(** * Resilient fetch: the Open Library integration of [learn/05_api_integration.py]

    A shallow embedding of the lookup functions of the script
    (the synchronous and asynchronous single fetchers, the batch
    function built on [asyncio.gather], the [OpenLibraryAPI] wrapper with
    its record parser, and the retry loop), followed by the properties
    the specification states about them.

    Python values are embedded as an inductive type, exceptions as
    a second one, and a call that may raise returns a [result].  The
    network is a parameter: a function from the request URL to what the
    transport does with it. *)

From Stdlib Require Import String Ascii List Sorted ZArith QArith Qabs Bool Lia PrimFloat.
Import ListNotations.
Set Warnings "-register-all".
Local Open Scope string_scope.
Local Open Scope list_scope.

(** ** Python values *)

(** What [json.loads] can produce, which is also all the script ever
    builds: [None], booleans, integers, floats, strings, lists and
    dictionaries with string keys.  A dictionary is the list of its
    items in insertion order; its keys are pairwise distinct, and
    [dict_get] reads the first item with the key. *)
Inductive value : Type :=
| VNone
| VBool (b : bool)
| VInt (n : Z)
| VFloat (f : float)
| VStr (s : string)
| VList (xs : list value)
| VDict (items : list (string * value)).

Definition dict := list (string * value).

(** [bool(v)]: the truth value Python gives to [v] in [if v:]. *)
Definition truthy (v : value) : bool :=
  match v with
  | VNone => false
  | VBool b => b
  | VInt n => negb (n =? 0)%Z
  | VFloat f => negb (PrimFloat.eqb f PrimFloat.zero)
  | VStr s => negb (String.eqb s "")
  | VList xs => match xs with [] => false | _ :: _ => true end
  | VDict items => match items with [] => false | _ :: _ => true end
  end.

Fixpoint dict_get (d : dict) (k : string) : option value :=
  match d with
  | [] => None
  | (k', v) :: rest => if String.eqb k' k then Some v else dict_get rest k
  end.

(** [d.get(k, dflt)] on a dictionary. *)
Definition dict_get_default (d : dict) (k : string) (dflt : value) : value :=
  match dict_get d k with
  | Some v => v
  | None => dflt
  end.

(** ** Exceptions and results *)

(** The exception classes that occur, all of them subclasses of
    [Exception].  [TimeoutException] stands for [httpx.TimeoutException]
    and its subclasses, [ConnectError] for the transport failures of
    httpx that are not timeouts.  An [exn] is always an instance of
    [Exception]: [KeyboardInterrupt] and [SystemExit] end the whole
    run, and the cancellation of a task, which no answer of the
    network brings about, is not among the things a client does
    (what [gather] hands back for a cancelled task is modelled
    apart, with [collect_any]). *)
Inductive exn : Type :=
| TimeoutException
| ConnectError
| HTTPStatusError (status : Z)
| JSONDecodeError
| AttributeError
| TypeError
| KeyError
| IndexError
| RuntimeError.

— ACTIVITY —
The response must contain every line from the listing above in which the string "VStr" appears.

— SOLUTION FOR THIS PROBLEM —
| VStr (s : string)
  | VStr s => negb (String.eqb s "")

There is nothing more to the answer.